From the folk/country hybrid of classic albums like 1972s Harvest, to genre workouts of swing, rockabilly and yes, even techno in the 80s, to the blissful grungy, feedback rock of his 90s albums like Freedom and Mirror Ball, there hasn’t been much Neil was afraid to try. In fact, when people say they’re a Neil Young fan what does that even mean? Which Neil are they talking about?

Of course that’s why Neil Young is Neil Young. Even if his “never-stay-in-one-place, never-get-comfortable” attitude has led to a score of hit or miss records over the years, his tireless efforts to always reinvent himself have made him the most proficient and reliable artist in the history of rock n’ roll, hands down.

Yet somehow even the man who proclaimed “its better to burn out than to fade away” has managed to grow old in spite of himself. He’s aware of it too. Like Pete Townsend grimacing every time he realizes he’ll still be playing “My Generation” when he’s 80, Young doesn’t welcome aging, but at least he seems to be realizing its still going to happen.

So he buries the hatchet and reconnects with Crosby, Stills and Nash for a series of tours and here he gets back to the music of his youth by releasing Passionate. And give the man some credit: He enlists some talented friends who know a thing or two about soul. Keyboardist Booker T. Jones and bassist Donald “Duck” Dunn were one half of the legendary Booker T. and the MG’s, the house band at Stax Records who played on just about every song to come out of that seminal label. They’ve toured behind Young for years but this is the first time they’ve joined him in the studio.

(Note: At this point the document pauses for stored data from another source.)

(** X4.  A snapshot that says "completed" and carries a non-empty result
    is shown in the very turn that fetched it, on any poll and under any
    policy, with no call for the results.  When [_display_results] raises
    nothing, the turn ends the wait with no sleep: what is returned is the
    server's result with ['status'] set to "completed" and
    ['_already_displayed'] set to true; every other entry is as the server
    sent it.  When [_display_results] raises, the result is not returned:
    Ctrl-C gives the interruption notice, and any other exception is
    handled like a failed status fetch (raised again if [retry_on_error]
    is off; otherwise five seconds of sleep and another turn, with the
    error counter at one). *)
Theorem embedded_result_ends_the_wait (E : env) (P : polling_config)
    (task_id : string) (estimate_time max_wait : Z) (start_time : Q)
    (s : session) (w : world) (r : response status_info) (d : dict) :
  (now w - start_time <= inject_Z max_wait)%Q ->
  status_endpoint E (status_calls w) = Responds r ->
  status_code r = 200 ->
  info_status (body r) = Some "completed"%string ->
  info_result (body r) = Some d ->
  d <> [] ->
  let result_data :=
    dict_set "_already_displayed" (JBool true)
             (dict_set "status" (JStr "completed") d) in
  let w0 := note_status (Some 200) w in
  poll_iteration E P task_id estimate_time max_wait start_time s w =
    match display_raises E result_data with
    | None => (Ok (Return (RetResult result_data)), w0)
    | Some e =>
        if negb (is_Exception e) then (Ok (Return (RetInterrupted task_id)), w0)
        else if negb (retry_on_error P) then (Exc e, w0)
        else if sleep_interrupted E (sleep_calls w)
        then (Exc KeyboardInterrupt, note_sleep 5 w0)
        else (Ok (Continue (mkSession (check_count s + 1) 1)),
              pass 5 (note_sleep 5 w0))
    end /\
  status_of (RetResult result_data) = Some "completed"%string /\
  already_displayed (RetResult result_data) = true /\
  (forall k : string,
     k <> "status"%string -> k <> "_already_displayed"%string ->
     dict_get k result_data = dict_get k d).
Proof.
  intros Ht Ha Hc Hst Hres Hne result_data w0.
  pose proof (get_task_status_200 E task_id w r Ha Hc) as Hs.
  assert (Hemb : embedded_result (body r) = Some d).
  { unfold embedded_result. rewrite Hres. destruct d; [congruence | reflexivity]. }
  split; [|split; [|split]].
  - rewrite poll_iteration_unfold by exact Ht. rewrite Hs. cbv zeta.
    unfold poll_body, bind. cbn [check_count]. rewrite Hst. cbn [get].
    rewrite (check_finished_embedded E task_id (check_count s + 1) (body r) d
               (note_status (Some 200) w) Hemb).
    cbv zeta. fold result_data. fold w0.
    destruct (display_raises E result_data) as [e|]; [|reflexivity].
    destruct (is_Exception e) eqn:He.
    + rewrite on_exception_Exception by exact He. reflexivity.
    + destruct e; try discriminate He. reflexivity.
  - unfold status_of, result_data.
    rewrite dict_get_set_other by discriminate.
    rewrite dict_get_set_same. reflexivity.
  - unfold already_displayed, result_data.
    rewrite dict_get_set_same. reflexivity.
  - intros k H1 H2. unfold result_data.
    rewrite dict_get_set_other by congruence.
    apply dict_get_set_other. congruence.
Qed.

Young’s voice has always been something of an acquired taste. Although Neil’s thin tenor doesn’t quite sound like Otis Redding, he makes due through the songs on Passionate, sometimes dropping into a low, Dylan-esque growl to carry though the mid-tempo groovers that dominate this record. Of course mid-tempo isn’t where Young really belongs. He’s usually at his best when he’s either rocking hard upbeat or taking his time slowly and quietly building something soft and beautiful.

So for now Neil Young fans will patiently roll their eyes a bit at this album, hoping that good old Grandpa Grunge is only biding his time and secretly gearing up to once again kick some ass. Just don’t be surprised if we have to first listen to an album of reggae or salsa in order to get back to rock.